Uma das mais arreigadas práticas recreativas da vila costuma ser descrita pelos indígenas com a expressão "mamar molho". Significa, grosso modo, andar pela Carreira de Cima a consumir consecutivas tacinhas de tinto ou minis, às vezes de forma combinada.
Certos grupos mamam molho de forma gregária regular, como o notável "esquadrão da morte"; outros colectivos formam-se de modo relativamente aleatório ao fim das jornadas de trabalho, à porta dos cafés, nas esquinas, na Casa do Benfica (os atletas desta prática ancestral são maioritariamente benfiquistas). Às sextas, dia de feira na vila, é habitual que as hostilidades se iniciem mais cedo, logo durante a manhã, aproveitando a presença dos agricultores dos arredores. Não é incomum que os iniciados se demorem, entre inúmeros outros assuntos, a discorrer sobre a má qualidade geral do vinho servido nos botecos. Seja como for, bebem-no à mesma. Outros, provavelmente mais abastados, exercitam-se na cervejaria da vila, onde servem néctares de qualidade razoável e em "bons copos".

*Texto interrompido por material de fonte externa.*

(* ===== verification/AsyncFlow.v ===== *)
(** Steps of the asynchronous writer that leave most of the state alone: how the
    parts of the invariant follow. *)

From S2P Require Import Prelude Bufpipe Pool PoolInv PoolView WorkerPool Lines Errs Liblzma SmallLzma Lib XzConst.
From S2P Require Import Literal World LibIndex Stream StreamPump PipePump Ioutil PipeClose Writer WriterBlock.
From S2P Require Import WriterSync WriterNew WriterSession AsyncWriter AsyncInv.

Section flow.
Context {BP : Bufpipe} {BC : BufpipeClose BP} {L : Liblzma} {E : Errs} {IU : Ioutil} {W : Type} {IW : IoWriter W}.
Context (w0 : Writer W) (data : list Z).
Implicit Types (s : async W) (k : Z) (l m z : loc) (c : chan).

(** ** Changes of a pipe's buffer *)

Lemma core_on_buf {D} (p : @psys BP D) f l : core 0 (base p) -> core 0 (base (on_buf f l p)).
Proof.
  intros [I J K F A R]. split; try done. intros x k l' H. destruct (I x k l' H) as (q & Hq & Hi). cbn.
  destruct (decide (l' = l)) as [->|Hne].
  - rewrite lookup_alter_eq, Hq. eexists. split; [reflexivity|done].
  - rewrite lookup_alter_ne by done. eauto.
Qed.

(** ** Nothing moved *)

Record same_flow s s' : Prop := {
  sf_idx : as_idx s' = as_idx s;
  sf_pipe : as_pipe s' = as_pipe s;
  sf_in : same_store (ib s) (ib s');
  sf_out : same_store (ob s) (ob s');
  sf_sizes : as_sizes s' = as_sizes s;
  sf_worker : as_worker s' = as_worker s;
  sf_writer : as_writer s' = as_writer s;
}.

Lemma out_slot s s' k :
  Pool.entries (ready (pp (ob s'))) = Pool.entries (ready (pp (ob s))) -> as_writer s' = as_writer s ->
  slot s' k = slot s k.
Proof. intros H1 H2. unfold slot, out_ready. by rewrite H1, H2. Qed.

Lemma flow_agree zo s s' k : same_flow s s' -> agree zo s s' k.
Proof.
  intros [H1 H2 H3 H4 H5 H6 H7]. split.
  - unfold sealed. by rewrite H1, H2.
  - unfold current. intros l. by rewrite H1, H2.
  - unfold in_ready. by rewrite (ss_ready _ _ H3).
  - unfold in_active. by rewrite (ss_active _ _ H3).
  - intros l _. by rewrite (ss_heap _ _ H3).
  - by apply out_slot; [apply (ss_ready _ _ H4)|].
  - intros m _. by rewrite (ss_heap _ _ H4).
  - intros z _. by rewrite H5.
  - intros c pc l Hc _ _. by rewrite H6.
Qed.

(** Steps that move no worker and no block. *)
Lemma blocks_all cs cs' zo s s' :
  blocks w0 cs zo s -> as_idx s' = as_idx s -> as_writer s' = as_writer s -> zlen cs' = zlen cs ->
  (forall k, moves w0 cs cs' zo zo s s' k) -> as_worker s' = as_worker s -> as_sizes s' = as_sizes s ->
  blocks w0 cs' zo s'.
Proof.
  intros B Hidx Hw Hlen Hm Hk Hs. pose proof B as [B1 B2 _ _ _ _ _ B8 B9].
  assert (Hp : past s' = past s) by (unfold past; by rewrite Hw).
  eapply (blocks_step w0 (fun _ => False)); [exact B|intros k; right; tauto|lia|lia|lia|lia| | |done|done|done|done| |].
  - intros k _. apply Hm.
  - intros z k Hz. rewrite Hs. eauto.
  - intros c pc Hc. left. rewrite Hk in Hc. split; [done|by intros ? ? []].
  - rewrite Hk. exact B8.
Qed.

Lemma flow_blocks cs zo s s' : same_flow s s' -> blocks w0 cs zo s -> blocks w0 cs zo s'.
Proof.
  intros F B. eapply blocks_all; [exact B|apply F|apply F|done| |apply F|apply F].
  intros k. apply agree_moves; [done|done|]. by apply flow_agree.
Qed.

Lemma flow_pipe_ok cs s s' b l : same_flow s s' -> pipe_ok w0 cs s b l -> pipe_ok w0 cs s' b l.
Proof.
  intros F (q & cl & r & bs & H). exists q, cl, r, bs. by rewrite (ss_heap _ _ (sf_in _ _ F)), (sf_idx _ _ F).
Qed.

Lemma drained_ready s s' :
  closed (pp (ib s')) = closed (pp (ib s)) ->
  Pool.entries (ready (pp (ib s'))) = Pool.entries (ready (pp (ib s))) -> drained s -> drained s'.
Proof. intros H1 H2 [H3 H4]. split; [by rewrite H1|]. intros k. unfold in_ready. rewrite H2. apply H4. Qed.

(** The caller's and the writer's steps leave the workers alone. *)
Lemma crew_same s s' :
  as_workPool s' = as_workPool s -> as_worker s' = as_worker s -> as_monitor s' = as_monitor s ->
  (drained s -> drained s') -> closed (pp (ob s')) = closed (pp (ob s)) -> crew s -> crew s'.
Proof.
  intros H1 H2 H3 H4 H5 [C1 C2 C3 C4 C5 C6 C7 C8 C9]. split; rewrite ?H1, ?H2, ?H3, ?H5; try done.
  - intros c Hc Hn. eauto.
  - intros Hc. destruct (C9 Hc). auto.
Qed.

Lemma main_keep cs s s' :
  as_main s' = as_main s -> as_pipe s' = as_pipe s -> w_closed (as_w s') = w_closed (as_w s) ->
  closed (pp (ib s')) = closed (pp (ib s)) ->
  (forall b l, as_pipe s = Some l -> pipe_ok w0 cs s b l -> pipe_ok w0 cs s' b l) ->
  main_ok w0 data cs s -> main_ok w0 data cs s'.
Proof.
  intros Hm Hp Hc Hcl Hok (H1 & H2 & H3). unfold main_ok. rewrite Hm, Hc, Hp, Hcl.
  split; [|split; [|done]].
  - intros rest Hr. destruct (H1 rest Hr) as (A1 & A2 & A3). split_and!; try done. unfold cut_ok in *. rewrite Hp.
    destruct (as_pipe s) as [l|]; [|done]. destruct A3 as [A3 A4]. split; [by apply Hok|done].
  - destruct (as_main s); try done.
    destruct H2 as (l & Hl & H2). exists l. split; [done|by apply Hok].
Qed.

Lemma main_flow cs s s' :
  same_flow s s' -> as_main s' = as_main s -> w_closed (as_w s') = w_closed (as_w s) ->
  main_ok w0 data cs s -> main_ok w0 data cs s'.
Proof.
  intros F Hm Hc. apply main_keep; [done|apply F|done|apply F|]. intros b l _. by apply flow_pipe_ok.
Qed.

(** ** The written blocks *)

Lemma written_length cs s ks : written w0 cs s ks -> (length ks <= length cs)%nat.
Proof. intros H. pose proof (wn_chunks _ _ _ _ H) as Hc. apply (f_equal length) in Hc. rewrite length_map, length_take in Hc. lia. Qed.

Section keep.
Context (cs cs' : list (list Z)) (s s' : async W).
Context (Hwr : w_wr (as_w s') = w_wr (as_w s)) (Hix : forall i, index_at (as_w s) i -> index_at (as_w s') i).
Context (Hsl : forall k, k < zlen cs -> sealed s k -> sealed s' k).
Context (Htk : forall n, (n <= length cs)%nat -> sealed s (Z.of_nat n - 1) -> take n cs' = take n cs).

Lemma written_keep ks : written w0 cs s ks -> written w0 cs' s' ks.
Proof.
  intros H. pose proof (written_length _ _ _ H) as Hl. destruct H as [H1 H2 (i & H3 & H4) H5 H6].
  split; [by rewrite Htk|by rewrite Hwr|by exists i; auto|done|]. apply Hsl; [unfold zlen; lia|done].
Qed.

Lemma progress_keep n : progress w0 cs s n -> progress w0 cs' s' n.
Proof. intros (ks & Hn & H). exists ks. split; [done|]. by apply written_keep. Qed.

Lemma lagging_keep zo zo' n m :
  heap (ob s') !! m = heap (ob s) !! m ->
  (forall z, zo !! z = Some n -> zo' !! z = Some n /\ as_sizes s' !! z = as_sizes s !! z) ->
  lagging w0 cs zo s n m -> lagging w0 cs' zo' s' n m.
Proof.
  intros Hq Hz (ks & b & i & H1 & H2 & H3 & H4 & H5 & H6 & H7 & H8 & q & z & G1 & G2 & G3 & G4). exists ks, b, i.
  assert (Hl : (length ks + 1 <= length cs)%nat).
  { apply (f_equal length) in H2. rewrite length_map, length_app, length_take in H2. cbn in H2. lia. }
  rewrite Htk, Hwr; [|done|].
  - split_and!; auto; [apply Hsl; [unfold zlen in *; lia|done]|]. exists q, z. destruct (Hz z G3) as [Hz1 Hz2].
    by rewrite Hq, Hz2.
  - unfold zlen in H1. by replace (Z.of_nat (length ks + 1) - 1) with n by lia.
Qed.

(** What the writer looks at. *)
Record same_view (zo zo' : gmap loc Z) (v v' : async W) : Prop := {
  vw_writer : as_writer v' = as_writer v;
  vw_ready j m : as_writer v = WWrite j m -> out_ready v (j - 1) = None -> out_active v (j - 1) = Some m ->
    out_ready v' (j - 1) = None;
  vw_active k : out_active v' k = out_active v k;
  vw_closed : closed (pp (ob v)) = true -> closed (pp (ob v')) = true;
  vw_stats j m e : as_writer v = WAppend j m e -> out_active v (j - 1) = Some m ->
    heap (ob v') !! m = heap (ob v) !! m /\
    forall z, zo !! z = Some (j - 1) -> zo' !! z = Some (j - 1) /\ as_sizes v' !! z = as_sizes v !! z;
}.

Lemma writer_ok_keep zo zo' : same_view zo zo' s s' -> writer_ok w0 cs zo s -> writer_ok w0 cs' zo' s'.
Proof.
  intros [Hw V1 V2 V3 V4]. unfold writer_ok. rewrite Hw.
  destruct (as_writer s) as [j|j m|j m e1|j m e1 e2|j|e| | |] eqn:Hpc; try done; rewrite ?V2.
  - apply progress_keep.
  - intros (H1 & H2 & H3). split; [by apply progress_keep|]. split; [by apply (V1 j m)|done].
  - intros (H1 & (i & H2) & H3). destruct (V4 _ _ _ eq_refl H1) as [V5 V6]. split; [done|]. split; [eauto|].
    destruct H3 as [H3|H3]; [by left|]. right. by apply (lagging_keep zo).
  - intros (H1 & (i & H2) & H3). split; [done|]. split; [eauto|]. destruct H3 as [H3|[H3|H3]]; [by left|by right; left|].
    right; right. by apply progress_keep.
  - intros [H1 H2]. split; [by apply progress_keep|auto].
Qed.

End keep.

(** The output pool and the sizes are what they were. *)
Lemma store_view zo s s' :
  as_writer s' = as_writer s -> same_store (ob s) (ob s') -> as_sizes s' = as_sizes s -> same_view zo zo s s'.
Proof.
  intros H1 [H2 H3 H4 H5] H6. split; [done|..]; unfold out_ready, out_active; rewrite ?H2, ?H3, ?H4, ?H5, ?H6; try done.
Qed.

Lemma flow_writer_ok cs zo s s' :
  same_flow s s' -> w_wr (as_w s') = w_wr (as_w s) -> (forall i, index_at (as_w s) i -> index_at (as_w s') i) ->
  writer_ok w0 cs zo s -> writer_ok w0 cs zo s'.
Proof.
  intros F Hwr Hix. eapply writer_ok_keep; [done|done| |done|by apply store_view; apply F].
  intros k _. unfold sealed. by rewrite (sf_idx _ _ F), (sf_pipe _ _ F).
Qed.

(** The channels and the workers' pool are left alone. *)
Record same_rest s s' : Prop := {
  sr_workPool : as_workPool s' = as_workPool s;
  sr_monitor : as_monitor s' = as_monitor s;
  sr_errChan : as_errChan s' = as_errChan s;
  sr_doneChan : as_doneChan s' = as_doneChan s;
  sr_lastErr : as_lastErr s' = as_lastErr s;
  sr_crash : as_crash s' = as_crash s;
}.

(** The writer object keeps its configuration, its output and its index. *)
Definition same_w s s' : Prop :=
  (kept w0 (as_w s) -> kept w0 (as_w s')) /\ w_wr (as_w s') = w_wr (as_w s) /\
  forall i, index_at (as_w s) i -> index_at (as_w s') i.

Lemma same_w_refl s s' : as_w s' = as_w s -> same_w s s'.
Proof. unfold same_w. intros ->. done. Qed.

(** A step that moves no block. *)
Lemma running_flow cs zo s s' :
  running_ok w0 data cs zo s -> same_flow s s' -> core 0 (ib s') -> core 0 (ob s') ->
  same_w s s' -> main_ok w0 data cs s' ->
  as_errChan s' = as_errChan s -> as_doneChan s' = as_doneChan s -> as_lastErr s' = as_lastErr s ->
  as_crash s' = as_crash s -> crew s' ->
  running_ok w0 data cs zo s'.
Proof.
  intros [R1 R2 R3 R4 R5 R6 R7 R8 R9] F C1 C2 (W1 & W2 & W3) Hm H1 H2 H3 H4 Hcr. split; try done.
  - by rewrite H4.
  - by apply W1.
  - by eapply flow_blocks.
  - by eapply flow_writer_ok.
  - by rewrite H1, H2, H3.
Qed.

End flow.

Alguns profissionais da arte mantêm o compreensível hábito de falar alto de mais. É, deste modo, possível ouvi-los elucubrar vivamente sobre as vantagens sociais de mamar molho e, outrossim, sobre as ambições mais profundas dos membros do clã. Ontem, às primeiras horas da noite, um dos mais ruidosos praticantes da ancestral arte declarava, por exemplo, que estar ali com dois amigos a mamar molho era a maior felicidade que tinha na vida. E acrescentava: "Ó senhor Manuel, um dia destes hei-de andar consigo a beber tintos das oito da manhã à meia-noite". Não cometi a indiscrição de o confirmar visualmente, mas sou capaz de jurar que pressenti uma lágrima furtiva aflorando aos olhos deste bom homem, amigo do seu amigo.